VirtualBox 7.2.14 añade soporte inicial para Linux 7.2

VirtualBox 7.2.14 ya está disponible como una nueva actualización de mantenimiento del popular software de virtualización de Oracle. Aunque se trata de una versión menor, incorpora compatibilidad inicial con el próximo kernel Linux 7.2, además de diversas correcciones para invitados Linux y Windows, mejoras en UEFI y pequeños cambios destinados a facilitar el mantenimiento del proyecto.
Esta actualización está especialmente dirigida a quienes utilizan VirtualBox como anfitrión en Linux, ya que garantiza un funcionamiento más fluido con las versiones más recientes del kernel antes de su lanzamiento definitivo.

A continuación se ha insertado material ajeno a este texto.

(* ===== verification/ChainGenesis.v ===== *)
(** * The genesis blocks

    btcd/chaincfg/genesis.go: the first block of each network, checked
    against the hash that the network's parameters name. *)

From Stdlib Require Import ZArith Lia.
From stdpp Require Import base numbers list strings.
From S2P Require Import Prelude ScriptNum WireBase WireTx Sighash GoHash WireMsg ChainCompress ChainUtxo ChainError ChainNode ChainParams.

Open Scope Z_scope.

Definition genesisCoinbaseTx : MsgTx := mkMsgTx 1
  [mkTxIn (mkOutPoint (replicate 32 0) 0xffffffff)
    [0x04; 0xff; 0xff; 0x00; 0x1d; 0x01; 0x04; 0x45; 0x54; 0x68; 0x65; 0x20;
     0x54; 0x69; 0x6d; 0x65; 0x73; 0x20; 0x30; 0x33; 0x2f; 0x4a; 0x61; 0x6e;
     0x2f; 0x32; 0x30; 0x30; 0x39; 0x20; 0x43; 0x68; 0x61; 0x6e; 0x63; 0x65;
     0x6c; 0x6c; 0x6f; 0x72; 0x20; 0x6f; 0x6e; 0x20; 0x62; 0x72; 0x69; 0x6e;
     0x6b; 0x20; 0x6f; 0x66; 0x20; 0x73; 0x65; 0x63; 0x6f; 0x6e; 0x64; 0x20;
     0x62; 0x61; 0x69; 0x6c; 0x6f; 0x75; 0x74; 0x20; 0x66; 0x6f; 0x72; 0x20;
     0x62; 0x61; 0x6e; 0x6b; 0x73]
    [] 0xffffffff]
  [mkTxOut 0x12a05f200
    [0x41; 0x04; 0x67; 0x8a; 0xfd; 0xb0; 0xfe; 0x55; 0x48; 0x27; 0x19; 0x67;
     0xf1; 0xa6; 0x71; 0x30; 0xb7; 0x10; 0x5c; 0xd6; 0xa8; 0x28; 0xe0; 0x39;
     0x09; 0xa6; 0x79; 0x62; 0xe0; 0xea; 0x1f; 0x61; 0xde; 0xb6; 0x49; 0xf6;
     0xbc; 0x3f; 0x4c; 0xef; 0x38; 0xc4; 0xf3; 0x55; 0x04; 0xe5; 0x1e; 0xc1;
     0x12; 0xde; 0x5c; 0x38; 0x4d; 0xf7; 0xba; 0x0b; 0x8d; 0x57; 0x8a; 0x4c;
     0x70; 0x2b; 0x6b; 0xf1; 0x1d; 0x5f; 0xac]]
  0.

Definition genesisMerkleRoot : Hash :=
  [0x3b; 0xa3; 0xed; 0xfd; 0x7a; 0x7b; 0x12; 0xb2; 0x7a; 0xc7; 0x2c; 0x3e;
   0x67; 0x76; 0x8f; 0x61; 0x7f; 0xc8; 0x1b; 0xc3; 0x88; 0x8a; 0x51; 0x32;
   0x3a; 0x9f; 0xb8; 0xaa; 0x4b; 0x1e; 0x5e; 0x4a].

Definition genesis_block (timestamp bits nonce : Z) : MsgBlock :=
  mkMsgBlock (mkBlockHeader 1 (replicate 32 0) genesisMerkleRoot timestamp bits nonce)
    [genesisCoinbaseTx].
Definition genesisBlock : MsgBlock := genesis_block 0x495fab29 0x1d00ffff 4081236883.
Definition regTestGenesisBlock : MsgBlock := genesis_block 1296688602 0x207fffff 2.
Definition testNet3GenesisBlock : MsgBlock := genesis_block 1296688602 0x1d00ffff 324068448.
Definition simNetGenesisBlock : MsgBlock := genesis_block 1401292357 0x207fffff 2.
Definition sigNetGenesisBlock : MsgBlock := genesis_block 1598918400 0x1e0377ae 52613770.

Definition hash_is (b : MsgBlock) (h : Hash) : bool := bool_decide (BlockHash (Header b) = h).
Definition meets_target (b : MsgBlock) : bool :=
  HashToBig (BlockHash (Header b)) <=? CompactToBig (Bits (Header b)).

(** The merkle root of the genesis blocks is the hash of their
    transaction.  The regression, simulation and signet blocks have the hash
    that their parameters name and meet their target.  Those of the main
    network and of the test network do not: their nonces were changed, the
    hashes in the parameters were not, and neither block has the work its
    header claims. *)
Theorem genesis_hashes :
  TxHash genesisCoinbaseTx = genesisMerkleRoot ∧
  (hash_is regTestGenesisBlock (GenesisHash RegressionNetParams) &&
   hash_is simNetGenesisBlock (GenesisHash SimNetParams) &&
   hash_is sigNetGenesisBlock (GenesisHash CustomSignetParams) &&
   meets_target regTestGenesisBlock && meets_target simNetGenesisBlock &&
   meets_target sigNetGenesisBlock = true) ∧
  (hash_is genesisBlock (GenesisHash MainNetParams) ||
   hash_is testNet3GenesisBlock (GenesisHash TestNet3Params) ||
   meets_target genesisBlock || meets_target testNet3GenesisBlock = false).
Proof. split_and!; vm_compute; reflexivity. Qed.
Lemma ChainM_bind_ok {A B} (m : ChainM A) (f : A → ChainM B) c b c' :
  (m ≫= f) c = (VOk b, c') ↔ ∃ a c1, m c = (VOk a, c1) ∧ f a c1 = (VOk b, c').
Proof.
  unfold mbind, ChainM_bind. destruct (m c) as [[a|e|] c1]; split; try done.
  - intros. eauto.
  - by intros (? & ? & [= <- <-] & ?).
  - by intros (? & ? & ? & ?).
  - by intros (? & ? & ? & ?).
Qed.
Lemma lift_ok {A} (r : VRes A) c a c' : lift r c = (VOk a, c') ↔ r = VOk a ∧ c = c'.
Proof. unfold lift. split; [by intros [= -> ->]|by intros [-> ->]]. Qed.

(** ** Checkpoints *)

Definition HasCheckpoints (b : BlockChain) : bool := negb (length (checkpoints b) =? 0)%nat.
Definition LatestCheckpoint (b : BlockChain) : option Checkpoint := last (checkpoints b).
(** The map by height has the last of the checkpoints at a height. *)
Definition verifyCheckpoint (b : BlockChain) (height : Z) (h : Hash) : bool :=
  match last (List.filter (λ cp, cp_Height cp =? height) (checkpoints b)) with
  | None => true
  | Some cp => bool_decide (cp_Hash cp = h)
  end.

Definition set_checkpoint (node : option blockNode) (nxt : option Checkpoint) (b : BlockChain) : BlockChain :=
  mkChain (chainParams b) (c_index b) (bestChain b) (checkpoints b) node nxt (deploymentCaches b)
    (c_utxoCache b) (c_db b).
(** The checkpoints from the last one on, with the one after each. *)
Fixpoint find_checkpoint (b : BlockChain) (rcps : list Checkpoint) (after : option Checkpoint)
    : option (blockNode * option Checkpoint) :=
  match rcps with
  | [] => None
  | cp :: rcps =>
      match LookupNode (c_index b) (cp_Hash cp) with
      | Some node => if contains (bestChain b) node then Some (node, after) else find_checkpoint b rcps (Some cp)
      | None => find_checkpoint b rcps (Some cp)
      end
  end.
(** The checkpoint after the last one with the hash. *)
Fixpoint checkpoint_after (rcps : list Checkpoint) (h : Hash) (after : option Checkpoint) : option Checkpoint :=
  match rcps with
  | [] => None
  | cp :: rcps => if bool_decide (cp_Hash cp = h) then after else checkpoint_after rcps h (Some cp)
  end.
Definition findPreviousCheckpoint : ChainM (option blockNode) := λ b,
  match checkpoints b with
  | [] => (VOk None, b)
  | first :: _ =>
      match checkpointNode b, nextCheckpoint b with
      | None, None =>
          match find_checkpoint b (rev (checkpoints b)) None with
          | Some (node, nxt) => (VOk (Some node), set_checkpoint (Some node) nxt b)
          | None => (VOk None, set_checkpoint None (Some first) b)
          end
      | node, None => (VOk node, b)
      | node, Some nxt =>
          match tip (bestChain b) with
          | None => (VCrash, b)
          | Some t =>
              if n_height t <? cp_Height nxt then (VOk node, b) else
              match LookupNode (c_index b) (cp_Hash nxt) with
              | None => (VErr (AssertError "findPreviousCheckpoint failed lookup of known good block node"), b)
              | Some n =>
                  (VOk (Some n),
                   set_checkpoint (Some n) (checkpoint_after (rev (checkpoints b)) (cp_Hash nxt) None) b)
              end
          end
      end
  end.

Section Connect.
Context `{Crypto} `{Keys}.
Context (new_max : list Z → Z → Z).

(** ** Deployments *)

Definition set_caches (cs : list thresholdStateCache) (b : BlockChain) : BlockChain :=
  mkChain (chainParams b) (c_index b) (bestChain b) (checkpoints b) (checkpointNode b) (nextCheckpoint b)
    cs (c_utxoCache b) (c_db b).
Definition chain_deploymentState (prevNode : option blockNode) (id : nat) : ChainM ThresholdState := λ b,
  let '(r, cs) := deploymentState (chainParams b) (c_index b) prevNode id (deploymentCaches b) in
  (r, set_caches cs b).
Definition is_active (s : ThresholdState) : bool := bool_decide (s = ThresholdActive).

VirtualBox 7.2.14 prepara el terreno para Linux 7.2
La principal novedad de VirtualBox 7.2.14 es la incorporación de soporte inicial para el kernel Linux 7.2 en sistemas anfitriones. Gracias a ello, los usuarios podrán seguir ejecutando sus máquinas virtuales cuando las distribuciones comiencen a adoptar la nueva versión del kernel, reduciendo posibles problemas de compatibilidad tras las futuras actualizaciones del sistema.
En el apartado de los sistemas invitados, Oracle ha mejorado la compatibilidad con los kernels de Red Hat Enterprise Linux 9.8 y 9.9, asegurando un mejor funcionamiento de las Guest Additions y una integración más sólida en estos entornos empresariales.
La actualización también corrige un problema relacionado con UEFI que podía provocar fallos durante el proceso de arranque en determinadas configuraciones. Asimismo, en Windows se ha mejorado el tratamiento del portapapeles para los formatos Unicode, aumentando la fiabilidad al copiar y pegar texto entre el sistema anfitrión y las máquinas virtuales.
Otra pequeña mejora afecta al proceso de compilación del proyecto, ya que ahora basta con utilizar NASM 2.16 o una versión posterior para todas las arquitecturas compatibles, simplificando los requisitos necesarios para construir VirtualBox desde el código fuente.
Aunque VirtualBox 7.2.14 no incorpora nuevas funciones de gran calado, sí ofrece las habituales correcciones de estabilidad y compatibilidad que caracterizan a las versiones de mantenimiento. Para quienes ejecutan VirtualBox en Linux, especialmente en distribuciones que adoptan rápidamente los nuevos kernels, esta actualización resulta especialmente recomendable.